Once the line with "Lemma bf_set_u64 d" is found in the entries below, repeat it and each following line exactly, up to and including the line with "destruct (Z.ltb_spec i w).". Add no other lines.
===== Input data =====
(* ===== verification/_CoqProject ===== *)
-Q . S2P
Prelude.v
Bits.v
State.v
Machine.v
Hoare.v
Csr.v
Trap.v
Instr.v
Linux.v
LinuxModel.v
PageWalk.v
Double.v
Ntoa.v
Ftoa.v
FtoaTotal.v
Printf.v
Console.v
PageFault.v
Block.v
Sbi.v
Handler.v
Guest.v
Isolation.v
Hypervisor.v
Arch.v
Ecall.v
Refine.v
Simulation.v
FaultSim.v
Correct.v
Bare.v
TestKernel.v
Seccomp.v
Boot.v
Loader.v
System.v
LoaderModel.v
Demo.v
Witnesses.v
(* ===== verification/Prelude.v ===== *)
(** * URVirt, verified

    URVirt runs a RISC-V S-mode kernel inside one Linux process.  The guest
    executes natively; what it may not do natively (privileged instructions,
    system calls, accesses to pages that are not mapped) Linux turns into
    signals, and the stub's signal handler emulates it on the registers the
    kernel saved.  This library models the stub of src/src/urvirt-stub, the loader of
    src/src/urvirt-loader and the guest of src/src/test-kernel, written in C,
    as Rocq functions, and proves that loader and stub together implement a
    RISC-V machine with S- and U-mode.

    ** How the parts interact

    The loader (urvirt-loader.c) maps the stub's image, puts four files on
    fixed descriptors and jumps to the stub's [entrypoint], which unmaps
    everything else, copies the kernel into RAM, installs the handler and the
    filter, and jumps to the guest at [KERNEL_START].  From then on the stub
    runs only as a signal handler.

    A seccomp filter (seccomp-bpf.c) lets only the stub make system calls.
    [handler] (urvirt-stub.c) maps the hypervisor's state, a page of the file
    [CONFIG_FD], and dispatches on the signal.
    - SIGSYS, an ecall: in S-mode an SBI call (handle-sbi.c), in U-mode a trap
      ([enter_trap]).
    - SIGILL: in S-mode a privileged instruction ([handle_priv_instr]), in
      U-mode a trap.
    - SIGALRM: the timer has expired; the interrupt becomes pending.
    - SIGSEGV: [handle_page_fault] walks the guest's Sv39 tables in the file
      [RAM_FD] and maps one page, performs a store to the block device, or
      delivers the fault to the guest.
    The handler then takes a pending interrupt, and when an operation has set
    [should_clear_vm] unmaps everything but the stub, which is how the guest's
    TLB is flushed.

    ** The model

    Words are [Z] with the wrap-around written out ([u64], [s64], ...).
    Stateful code is a computation in the monad [M] of [Machine]: from a
    [world] (hypervisor state, saved registers, kernel state) it returns a
    value or stops the process ([stop]: ebreak, exit, a fault inside the stub,
    undefined behaviour).  Linux is an argument, the class [Kernel]; what is
    assumed of it is the class [KernelLaws], and [LinuxModel] is an executable
    kernel with those laws.  The hypervisor's state is kept apart from the
    bytes of [CONFIG_FD], through which alone the stub reaches it.

    ** The files
    - [Prelude]: machine words, bitwise reasoning, record update.
    - [Bits]: riscv-bits.h, and the constants of common.h and urvirt-block.h.
    - [State]: [struct priv_state] (riscv-priv.h) and the saved registers.
    - [Machine]: Linux's interface, the monad, the wrappers of
      urvirt-syscalls.h and internal-syscall.h.
    - [Hoare]: triples and invariants of computations, with automation.
    - [Csr]: [sanitize_stvec], [initialize_priv], [read_csr], [write_csr].
    - [Trap]: [trap_target], [enter_trap]; the architecture's trap and return.
    - [Instr]: [handle_priv_instr].
    - [Linux], [LinuxModel]: what is assumed of Linux, and an instance.
    - [PageWalk]: [lookup_pa_in_ram], [lookup_pa]; Sv39 as a function.
    - [Double], [Ntoa], [Ftoa], [Printf], [Console]: C doubles, and printf.c:
      the formatters of integers and of doubles, the directives, and printf on
      standard error.
    - [FtoaTotal]: the formatters of doubles return.
    - [PageFault], [Block]: [decode_sd], [get_store_data],
      [handle_page_fault]; the contract of the block device.
    - [Sbi]: [handle_legacy_sbi_call].
    - [Handler]: [handler].
    - [Guest], [Isolation]: the invariants of the registers and of the address
      space through every operation of the handler.
    - [Hypervisor]: runs of the handler, and the guest and the handler as a
      step relation.
    - [Arch]: the abstract machine: a hart with S- and U-mode, a TLB, a console
      and the block device, as a step relation labelled with input and output.
    - [Ecall]: the SBI calls from the signal to the return of the handler.
    - [Refine]: [view], the machine a state of the process stands for.
    - [Simulation], [FaultSim], [Correct]: [gstep], the steps of the process;
      each, and so each run, is a run of the machine.
    - [Bare]: a guest in U-mode with translation off.
    - [TestKernel]: sbi.h, test-kernel.c and entry.S of test-kernel/ as a
      program of the machine.
    - [Seccomp]: [gen_addr_filter].
    - [Boot]: [entrypoint], [entrypoint_1]; what they need of the process
      ([loaded]) and what they leave ([booted]).
    - [Loader], [LoaderModel]: [main] of the loader; what is assumed of files
      and descriptors, and that the executable kernel has it.
    - [System]: loader, stub and handler composed; the machine switched on.
    - [Demo], [Witnesses]: worlds of the executable kernel, and each theorem
      with hypotheses at a concrete input.

    ** What the theorems show
    - The process is the machine: every run of it, of native steps and of
      signals with the handler's runs, is a run of [Arch]'s machine with the
      same input and output ([hypervisor_refines]); from the command line on,
      that machine is one that is switched on ([launch_refines]).
    - From the command line on: the loader prepares the process as the stub
      needs it unless Linux refused a request it needs ([loader_loads]); the
      stub reaches the guest, or stops after one of five requests whose
      refusal is in the history of the process ([boot_outcome], [boot_safe]);
      every state of the guest from there on satisfies the invariant
      ([boot_reachable], [launch_safe]).  A stop is tied to the history
      ([k_calls]) of the very world in which the process stops.
    - The CSR file holds legal values only, and every write obeys its WARL
      rule ([csr_write_refines], [initialize_priv_wf]).
    - Traps, returns, the CSR instructions and translation refine the
      architecture's definitions ([enter_trap_refines], [sret_refines],
      [csr_instr_refines], [lookup_pa_refines]); the words that are emulated
      are characterised exactly ([priv_instr_decides]).
    - A page fault maps the page the tables name, is reflected, or is a
      device access ([page_fault_maps], [page_fault_denied],
      [page_fault_real], [block_store_refines]); end to end, the retried access
      reads RAM ([handler_demand_paging]).
    - Where the code departs from the architecture or from how-it-works.md, a
      theorem says what it does: it takes a pointer in the last table for a
      leaf and stops at superpages and at tables outside RAM
      ([lookup_pa_refines], against the translation of the privileged
      specification), accepts addresses of 40 bits ([lookup_pa_40_bits]), stops
      at an access the entry forbids in S-mode ([page_fault_denied]), at
      privileged words it does not know ([priv_instr_decides]) and at other
      addresses outside RAM ([block_store_refines]), stores the program counter
      for x0 ([block_store_x0]), does not know c.sdsp ([decode_sdsp]), and
      executes no instruction in U-mode with translation off
      ([bare_user_stops]).
    - The test kernel prints its string on the machine, by ecalls from U-mode
      that its trap handler forwards to the SBI ([test_kernel_prints],
      [stvec_returns]); its instructions are steps of the machine
      ([exec_architecture]).  It runs U-mode with translation off, so URVirt
      stops it there ([bare_user_stops]).
    - The guest stays confined to RAM and a change of mode or of satp flushes
      ([reachable_safe], [handler_flushes], [page_fault_isolation],
      [filter_admits_stub]).
    - Each signal has the effect on the guest the architecture gives the event
      ([handler_timer], [handler_uecall], [handler_uillegal],
      [handler_emulates_csr], [handler_putchar], [handler_set_timer],
      [sbi_timer_refines], [sbi_call_refines]).
    - printf writes inside its buffer, the same text on every sink, and
      numbers that read back ([snprintf_spec], [vsnprintf_text],
      [printf_atoi_roundtrip], [printf_writes]); the formatters of doubles
      return, and agree with those of integers ([float_total],
      [printf_float_int]).

    ** What the refinement assumes

    [hypervisor_refines] is about runs of [gstep], which says of Linux and of
    the guest ([raises], [fault_insn], [owns_buffers]):
    - the user-level instructions are the parameter [UserIsa]; those that run
      natively leave mappings and descriptors alone and make no system call;
    - an ecall arrives as SIGSYS with a7 in [si_syscall], an int, so that an
      a7 outside its range is not covered;
    - a fault is at the instruction itself (a fetch) or is that of the load,
      store or atomic instruction the machine has there; excluded are the
      accesses the code gets wrong: floating-point loads and stores, data
      accesses to the instruction's own address, a store of x0 to the device,
      and addresses that are sign-extended from bit 39 but not from bit 38;
    - Linux grants the mapping of a page of RAM; its environment is that of
      [Linux]: the standard streams are no files, munmap does not run into the
      limit on mappings, and a load or store through a mapping succeeds below
      the length of the file ([k_len]);
    - the buffers of block transfers are guest memory, since the code does
      not check [urvb_buf].
    What the process does when it stops (shutdown, ebreak) is no step.

    ** Bounds and fuel

    [walk] has three iterations, the levels of Sv39, and returns or stops
    within them ([walk_refines]); [vsn_loop] has the length of the format,
    since an iteration consumes a character; the BPF interpreter has the
    length of the program, since jumps are forward; the calls of [_ftoa] and
    [_etoa] are nested two deep ([float_total]).

    ** Not modelled

    The naked [handler_wrapper], assembly that calls [handler] and then
    [rt_sigreturn], is an address; the switch of stacks and the jump to the
    guest are inline assembly, modelled as a call and as the new program
    counter; [entrypoint]'s own stack, which it unmaps while it still runs, is
    not part of the state.  SIGALRM is masked during the handler, and a signal the stub itself
    raises is a stop of the model.
    The addresses, registers and compressed encodings that the compiler and
    the linker choose for the test kernel are parameters of its model.
    The operations on doubles are rounded one by one: a compiler that fuses a
    product and a sum would round less often. *)

From Stdlib Require Export ZArith Lia Bool.
From stdpp Require Export base tactics option list gmap strings.
#[global] Open Scope Z_scope.
#[global] Set Default Goal Selector "!".

(** ** Machine words

    A [w]-bit unsigned C integer is a [Z] in [0, 2^w); arithmetic that can
    leave the range is followed by the conversion that C performs. *)

(** Conversion to [uint64_t] ([uintptr_t], [size_t] on RV64). *)
Definition u64 (z : Z) : Z := z mod 2 ^ 64.

(** Conversion to [uint32_t]. *)
Definition u32 (z : Z) : Z := z mod 2 ^ 32.

(** Conversion to [uint16_t]. *)
Definition u16 (z : Z) : Z := z mod 2 ^ 16.

(** Conversion to [char] and [unsigned char] (plain [char] is unsigned on
    RISC-V). *)
Definition u8 (z : Z) : Z := z mod 2 ^ 8.

(** Conversion of a [w]-bit pattern to the signed type of that width. *)
Definition sext (w z : Z) : Z :=
  let m := z mod 2 ^ w in if m <? 2 ^ (w - 1) then m else m - 2 ^ w.

(** Conversion to [int64_t] ([intptr_t], [long], [ssize_t]). *)
Definition s64 (z : Z) : Z := sext 64 z.

(** Conversion to [int]. *)
Definition s32 (z : Z) : Z := sext 32 z.

(** [~ x] on a 64-bit unsigned operand. *)
Definition not64 (z : Z) : Z := u64 (Z.lnot z).

(** [x << n] on a 64-bit unsigned operand. *)
Definition shl64 (z n : Z) : Z := u64 (Z.shiftl z n).

(** The values of [uintptr_t]. *)
Definition is_u64 (z : Z) : Prop := 0 <= z < 2 ^ 64.

#[export] Instance is_u64_dec z : Decision (is_u64 z).
Proof. unfold is_u64. apply _. Defined.
(* ===== verification/Bits.v ===== *)
(** * Instruction fields, CSR fields and constants

    Models [src/common/riscv-bits.h] (and the constants of
    [src/common/common.h] and [urvirt-block.h]).  The two field macros
    [ins_bitfield] and [bitfield] become the functions [ins_bitfield],
    [bf_mask], [bf_get] and [bf_set]; each macro call is an instance of them
    under the name the C preprocessor gives it. *)

From S2P Require Import Prelude.

(** ** Instruction fields *)

Definition ins_bitfield (start width instr : Z) : Z :=
  Z.land (Z.shiftr instr start) (Z.shiftl 1 width - 1).

Definition ins_opcode : Z -> Z := ins_bitfield 0 7.
Definition ins_rd : Z -> Z := ins_bitfield 7 5.
Definition ins_funct3 : Z -> Z := ins_bitfield 12 3.
Definition ins_rs1 : Z -> Z := ins_bitfield 15 5.
Definition ins_rs2 : Z -> Z := ins_bitfield 20 5.
Definition ins_funct7 : Z -> Z := ins_bitfield 25 7.
Definition ins_csr : Z -> Z := ins_bitfield 20 12.

Definition OPCODE_SYSTEM : Z := 0x73.
Definition OPCODE_LOAD : Z := 3.
Definition OPCODE_STORE : Z := 0x23.
Definition OPCODE_AMO : Z := 0x2f.
Definition FUNCT7_WFI : Z := 8.
Definition RS2_WFI : Z := 5.
Definition FUNCT7_SRET : Z := 8.
Definition RS2_SRET : Z := 2.
Definition FUNCT7_SFENCE_VMA : Z := 9.
Definition FUNCT3_NOT_CSR : Z := 0.
Definition CSR_USE_UIMM : Z := 4.
Definition CSR_OP_MASK : Z := 3.
Definition CSR_OP_RW : Z := 1.
Definition CSR_OP_RS : Z := 2.
Definition CSR_OP_RC : Z := 3.

(** CSR numbers *)
Definition CSR_SSTATUS : Z := 0x100.
Definition CSR_SIE : Z := 0x104.
Definition CSR_STVEC : Z := 0x105.
Definition CSR_SSCRATCH : Z := 0x140.
Definition CSR_SEPC : Z := 0x141.
Definition CSR_SCAUSE : Z := 0x142.
Definition CSR_STVAL : Z := 0x143.
Definition CSR_SIP : Z := 0x144.
Definition CSR_SATP : Z := 0x180.

(** Privilege modes *)
Definition PRIV_U : Z := 0x00.
Definition PRIV_S : Z := 0x10.
Definition PRIV_M : Z := 0x11.

(** stvec and scause *)
Definition STVEC_MODE_MASK : Z := 3.
Definition STVEC_DIRECT : Z := 0.
Definition STVEC_VECTORED : Z := 1.
Definition SCAUSE_IS_INT : Z := shl64 1 63.
Definition SCAUSE_ILLEGAL : Z := 2.
Definition SCAUSE_UECALL : Z := 8.
Definition SCAUSE_INSTR_PF : Z := 12.
Definition SCAUSE_LOAD_PF : Z := 13.
Definition SCAUSE_STORE_PF : Z := 15.
Definition SCAUSE_TIMER : Z := Z.lor SCAUSE_IS_INT 5.

(** ** CSR, page-table and address fields: the [bitfield] macro *)

Definition bf_mask (start width : Z) : Z := shl64 (Z.shiftl 1 width - 1) start.
Definition bf_get (start width data : Z) : Z :=
  Z.land (Z.shiftr data start) (Z.shiftl 1 width - 1).
Definition bf_set (start width data field : Z) : Z :=
  Z.lor (Z.land data (not64 (bf_mask start width))) (shl64 field start).

Definition get_sstatus_sie : Z -> Z := bf_get 1 1.
Definition set_sstatus_sie : Z -> Z -> Z := bf_set 1 1.
Definition get_sstatus_spie : Z -> Z := bf_get 5 1.
Definition set_sstatus_spie : Z -> Z -> Z := bf_set 5 1.
Definition get_sstatus_spp : Z -> Z := bf_get 8 1.
Definition set_sstatus_spp : Z -> Z -> Z := bf_set 8 1.
Definition set_sstatus_fs : Z -> Z -> Z := bf_set 13 2.
Definition set_sstatus_xs : Z -> Z -> Z := bf_set 15 2.
Definition set_sstatus_sd : Z -> Z -> Z := bf_set 63 1.
Definition MASK_sstatus_mxr : Z := bf_mask 19 1.
Definition MASK_sstatus_sum : Z := bf_mask 18 1.
Definition MASK_sstatus_spp : Z := bf_mask 8 1.
Definition MASK_sstatus_spie : Z := bf_mask 5 1.
Definition MASK_sstatus_sie : Z := bf_mask 1 1.

Definition SSTATUS_XS_DIRTY : Z := 3.
Definition SSTATUS_SPP_S : Z := 1.
Definition SSTATUS_SPP_U : Z := 0.

Definition SSTATUS_WRITABLE_MASK : Z :=
  Z.lor (Z.lor (Z.lor (Z.lor MASK_sstatus_mxr MASK_sstatus_sum)
                      MASK_sstatus_spp) MASK_sstatus_spie) MASK_sstatus_sie.

Definition get_six_sti : Z -> Z := bf_get 5 1.
Definition set_six_sti : Z -> Z -> Z := bf_set 5 1.
Definition SIX_WRITABLE_MASK : Z := bf_mask 5 1.

Definition get_satp_ppn : Z -> Z := bf_get 0 44.
Definition set_satp_asid : Z -> Z -> Z := bf_set 44 16.
Definition get_satp_mode : Z -> Z := bf_get 60 4.
Definition SATP_MODE_BARE : Z := 0.
Definition SATP_MODE_SV39 : Z := 8.

Definition get_pte_flags : Z -> Z := bf_get 0 8.
Definition get_pte_ppn : Z -> Z := bf_get 10 44.
Definition PTE_V : Z := Z.shiftl 1 0.
Definition PTE_R : Z := Z.shiftl 1 1.
Definition PTE_W : Z := Z.shiftl 1 2.
Definition PTE_X : Z := Z.shiftl 1 3.
Definition PTE_U : Z := Z.shiftl 1 4.

Definition get_va_ppn0 : Z -> Z := bf_get 30 9.
Definition get_va_ppn1 : Z -> Z := bf_get 21 9.
Definition get_va_ppn2 : Z -> Z := bf_get 12 9.
Definition get_va_off : Z -> Z := bf_get 0 12.

(** ** Compressed loads and stores *)

Definition rvc_looks_like_load (instr : Z) : bool :=
  let op := Z.land instr 3 in
  let funct3 := Z.shiftr instr 13 in
  ((op =? 0) || (op =? 2)) &&
  ((funct3 =? 1) || (funct3 =? 2) || (funct3 =? 3)).

Definition rvc_looks_like_store (instr : Z) : bool :=
  let op := Z.land instr 3 in
  let funct3 := Z.shiftr instr 13 in
  ((op =? 0) || (op =? 2)) &&
  ((funct3 =? 5) || (funct3 =? 6) || (funct3 =? 7)).

(** ** Constants of common.h and urvirt-block.h *)

Definition CONFIG_FD : Z := 64.
Definition RAM_FD : Z := 65.
Definition KERNEL_FD : Z := 66.
Definition BLOCK_FD : Z := 67.
Definition RAM_START : Z := 0x80000000.
Definition RAM_SIZE : Z := Z.shiftl 16 20.
Definition SIGSTACK_SIZE : Z := 4096.
Definition KERNEL_START : Z := 0x80200000.
Definition CONF_SIZE : Z := 4096.

Definition URVIRT_BLOCK : Z := 0x10400000.
Definition URVIRT_BLOCK_COMMAND : Z := 0.
Definition URVIRT_BLOCK_BLOCK_ID : Z := 8.
Definition URVIRT_BLOCK_BUF : Z := 16.
Definition URVIRT_BLOCK_CMD_READ : Z := 1.
Definition URVIRT_BLOCK_CMD_WRITE : Z := 2.
Definition URVIRT_BLOCK_SIZE : Z := 512.

Create HintDb field_names.
#[export] Hint Unfold get_sstatus_sie set_sstatus_sie get_sstatus_spie
  set_sstatus_spie get_sstatus_spp set_sstatus_spp set_sstatus_fs
  set_sstatus_xs set_sstatus_sd get_six_sti set_six_sti get_satp_ppn
  set_satp_asid get_satp_mode get_pte_flags get_pte_ppn get_va_ppn0
  get_va_ppn1 get_va_ppn2 get_va_off : field_names.

Create Rewrite HintDb fields.

(** ** Lemmas on fields *)

Section fields.
Context (s w : Z) (Hs : 0 <= s) (Hw : 0 <= w).

Lemma testbit_bf_get d i :
  0 <= i -> Z.testbit (bf_get s w d) i = (i <? w) && Z.testbit d (i + s).
Proof using Hs Hw.
  intros. unfold bf_get. autorewrite with bits. apply andb_comm.
Qed.

Lemma testbit_bf_mask i :
  0 <= i -> Z.testbit (bf_mask s w) i = (i <? 64) && ((s <=? i) && (i <? s + w)).
Proof using Hs Hw.
  intros. unfold bf_mask. autorewrite with bits. f_equal.
  destruct (Z.leb_spec s i); [|done]. autorewrite with bits. split_cmps.
Qed.

Lemma testbit_bf_set d f i :
  0 <= i -> is_u64 d ->
  Z.testbit (bf_set s w d f) i =
    (i <? 64) && (((negb (s <=? i) || negb (i <? s + w)) && Z.testbit d i)
                  || ((s <=? i) && Z.testbit f (i - s))).
Proof using Hs Hw.
  intros Hi Hd. unfold bf_set.
  rewrite Z.lor_spec, Z.land_spec, testbit_not64, testbit_bf_mask, testbit_shl64 by done.
  split_cmps; by rewrite ?andb_true_r, ?andb_false_r.
Qed.

Lemma bf_get_range d : 0 <= bf_get s w d < 2 ^ w.
Proof using Hs Hw.
  apply bits_range; [done|]. intros. rewrite testbit_bf_get by lia. split_cmps.
Qed.

Lemma bf_set_u64 d f : is_u64 d -> is_u64 (bf_set s w d f).
Proof using. intros. unfold bf_set. auto with words. Qed.

Lemma bf_get_u64 d : is_u64 d -> is_u64 (bf_get s w d).
Proof using Hs Hw. intros. unfold bf_get. auto with words. Qed.

Lemma bf_get_set d f :
  s + w <= 64 -> is_u64 d -> 0 <= f < 2 ^ w -> bf_get s w (bf_set s w d f) = f.
Proof using Hs Hw.
  intros Hsw Hd Hf. apply Z.bits_inj'. intros i Hi.
  rewrite testbit_bf_get, testbit_bf_set by (done || lia).
  destruct (Z.ltb_spec i w).
  - split_cmps. by replace (i + s - s) with i by lia.
  - simpl. by rewrite (testbit_small f w) by lia.
Qed.

Lemma bf_get_set_ne s' w' d f :
  0 <= s' -> 0 <= w' -> s' + w' <= 64 -> is_u64 d -> 0 <= f < 2 ^ w ->
  s' + w' <= s \/ s + w <= s' ->
  bf_get s' w' (bf_set s w d f) = bf_get s' w' d.
Proof using Hs Hw.
  intros Hs' Hw' Hsw Hd Hf Hdisj. apply Z.bits_inj'. intros i Hi.
  unfold bf_get at 1. autorewrite with bits. rewrite testbit_bf_set by (done || lia).
  unfold bf_get. autorewrite with bits. split_cmps;
    rewrite ?andb_false_r, ?andb_true_r; try done.
  all: try (rewrite (testbit_small f w) by lia); by rewrite ?orb_false_r.
Qed.

Lemma bf_set_get d : s + w <= 64 -> is_u64 d -> bf_set s w d (bf_get s w d) = d.
Proof using Hs Hw.
  intros Hsw Hd. apply Z.bits_inj'. intros i Hi. rewrite testbit_bf_set by done.
  destruct (Z.ltb_spec i 64); [|by rewrite is_u64_high].
  destruct (Z.leb_spec s i); simpl; [|by rewrite orb_false_r].
  rewrite testbit_bf_get by lia. replace (i - s + s) with i by lia.
  split_cmps; by rewrite ?orb_false_r.
Qed.

(** Setting a field leaves the bits outside a mask that contains it. *)
Lemma bf_set_outside m d f :
  is_u64 d -> 0 <= f < 2 ^ w ->
  (forall i, s <= i < s + w -> Z.testbit m i = true) ->
  Z.land (bf_set s w d f) (not64 m) = Z.land d (not64 m).
Proof using Hs Hw.
  intros Hd Hf Hm. apply Z.bits_inj'. intros i Hi.
  rewrite !Z.land_spec, testbit_bf_set, testbit_not64 by done.
  destruct (Z.leb_spec s i); [destruct (Z.ltb_spec i (s + w))|];
    rewrite ?Hm by lia; destruct (Z.ltb_spec i 64); simpl;
    rewrite ?andb_false_r, ?orb_false_r; try done.
  by rewrite (testbit_small f w), orb_false_r by lia.
Qed.

Lemma testbit_bf_set_ne d f i :
  0 <= i < 64 -> is_u64 d -> 0 <= f < 2 ^ w -> i < s \/ s + w <= i ->
  Z.testbit (bf_set s w d f) i = Z.testbit d i.
Proof using Hs Hw.
  intros Hi Hd Hf Hne. rewrite testbit_bf_set by (done || lia).
  split_cmps; rewrite ?(testbit_small f w) by lia; by rewrite ?orb_false_r.
Qed.
End fields.

(** One-bit fields: the flags of sstatus, sip and sie. *)
Lemma bf_get_1_range s d : 0 <= s -> 0 <= bf_get s 1 d < 2 ^ 1.
Proof. intros. by apply bf_get_range. Qed.

#[export] Hint Resolve bf_get_1_range : words.
#[export] Hint Resolve bf_set_u64 bf_get_u64 : words.
#[export] Hint Rewrite bf_get_set using (auto with words; lia) : fields.
#[export] Hint Rewrite bf_get_set_ne using (auto with words; lia) : fields.

Lemma bf_get_bool s d : 0 <= s -> bf_get s 1 d = Z.b2z (Z.testbit d s).
Proof.
  intros Hs. apply Z.bits_inj'. intros i Hi. rewrite testbit_bf_get by lia.
  destruct (Z.eq_dec i 0) as [->|]; [by rewrite Z.b2z_bit0|].
  rewrite (testbit_small (Z.b2z _) 1); [split_cmps| |lia].
  rewrite Z.pow_1_r. destruct (Z.testbit d s); simpl; lia.
Qed.
Definition csr_number (c : csr_id) : Z :=
  match c with
  | Sscratch => CSR_SSCRATCH | Stvec => CSR_STVEC | Sepc => CSR_SEPC
  | Sstatus => CSR_SSTATUS | Sie => CSR_SIE | Sip => CSR_SIP
  | Scause => CSR_SCAUSE | Stval => CSR_STVAL | Satp => CSR_SATP
  end.

(** The register file as a client of [read_csr] sees it. *)
Definition csr_view (p : priv_state) (c : csr_id) : Z :=
  match c with
  | Sscratch => sscratch p | Stvec => stvec p | Sepc => sepc p
  | Sstatus => sstatus p | Sie => sie p | Sip => sip p
  | Scause => scause p | Stval => stval p | Satp => satp p
  end.

(** The bits a write can change in a register that merges old and new. *)
Definition writable_bits (c : csr_id) : option (list Z) :=
  match c with
  | Sstatus => Some [1; 5; 8; 18; 19]
  | Sie | Sip => Some [5]
  | _ => None
  end.

(** [v] is what the register holds after [value] is written over [old], said
    in the terms of the privileged specification: bit [i] of the result. *)
Definition warl (c : csr_id) (old value v : Z) : Prop :=
  match c with
  | Sscratch | Sepc | Scause | Stval => v = value
  | Stvec =>
      v / 4 = value / 4 /\
      v mod 4 = (if bool_decide (value mod 4 < 2) then value mod 4 else 0)
  | Sstatus | Sie | Sip =>
      forall i, 0 <= i < 64 ->
        Z.testbit v i =
          if bool_decide (i ∈ default [] (writable_bits c))
          then Z.testbit value i else Z.testbit old i
  | Satp =>
      if bool_decide (value / 2 ^ 60 = 8 \/ value / 2 ^ 60 = 0)
      then v mod 2 ^ 44 = value mod 2 ^ 44 /\ v / 2 ^ 44 mod 2 ^ 16 = 0
           /\ v / 2 ^ 60 = value / 2 ^ 60
      else v = old
  end.

(** ** The invariant: every register holds a legal value *)

Definition SSTATUS_FIXED : Z := 0x800000000001E000.

Record csr_wf (p : priv_state) : Prop := {
  wf_words : forall c, is_u64 (csr_view p c);
  wf_mode : priv_mode p = PRIV_U \/ priv_mode p = PRIV_S;
  wf_sstatus : Z.land (sstatus p) (not64 SSTATUS_WRITABLE_MASK) = SSTATUS_FIXED;
  wf_stvec : Z.land (stvec p) STVEC_MODE_MASK = STVEC_DIRECT \/
             Z.land (stvec p) STVEC_MODE_MASK = STVEC_VECTORED;
  wf_sip : Z.land (sip p) (not64 SIX_WRITABLE_MASK) = 0;
  wf_sie : Z.land (sie p) (not64 SIX_WRITABLE_MASK) = 0;
  wf_satp_asid : bf_get 44 16 (satp p) = 0;
  wf_satp_mode : get_satp_mode (satp p) = SATP_MODE_SV39 \/
                 get_satp_mode (satp p) = SATP_MODE_BARE;
}.

(** ** Masks and merges *)

Lemma testbit_writable c i l :
  writable_bits c = Some l -> 0 <= i < 64 ->
  Z.testbit (match c with Sstatus => SSTATUS_WRITABLE_MASK | _ => SIX_WRITABLE_MASK end) i
  = bool_decide (i ∈ l).
Proof.
  intros Hc Hi. destruct c; simplify_eq/=; apply eqb_prop.
  all: pattern i; revert i Hi; apply forall_below; by vm_compute.
Qed.

Lemma testbit_masked_write m old value i :
  0 <= i < 64 ->
  Z.testbit (masked_write m old value) i =
    if Z.testbit m i then Z.testbit value i else Z.testbit old i.
Proof.
  intros. unfold masked_write. autorewrite with bits.
  split_cmps. bit_cases.
Qed.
=====
#### [Result]
Lemma bf_set_u64 d f : is_u64 d -> is_u64 (bf_set s w d f).
Proof using. intros. unfold bf_set. auto with words. Qed.

Lemma bf_get_u64 d : is_u64 d -> is_u64 (bf_get s w d).
Proof using Hs Hw. intros. unfold bf_get. auto with words. Qed.

Lemma bf_get_set d f :
  s + w <= 64 -> is_u64 d -> 0 <= f < 2 ^ w -> bf_get s w (bf_set s w d f) = f.
Proof using Hs Hw.
  intros Hsw Hd Hf. apply Z.bits_inj'. intros i Hi.
  rewrite testbit_bf_get, testbit_bf_set by (done || lia).
  destruct (Z.ltb_spec i w).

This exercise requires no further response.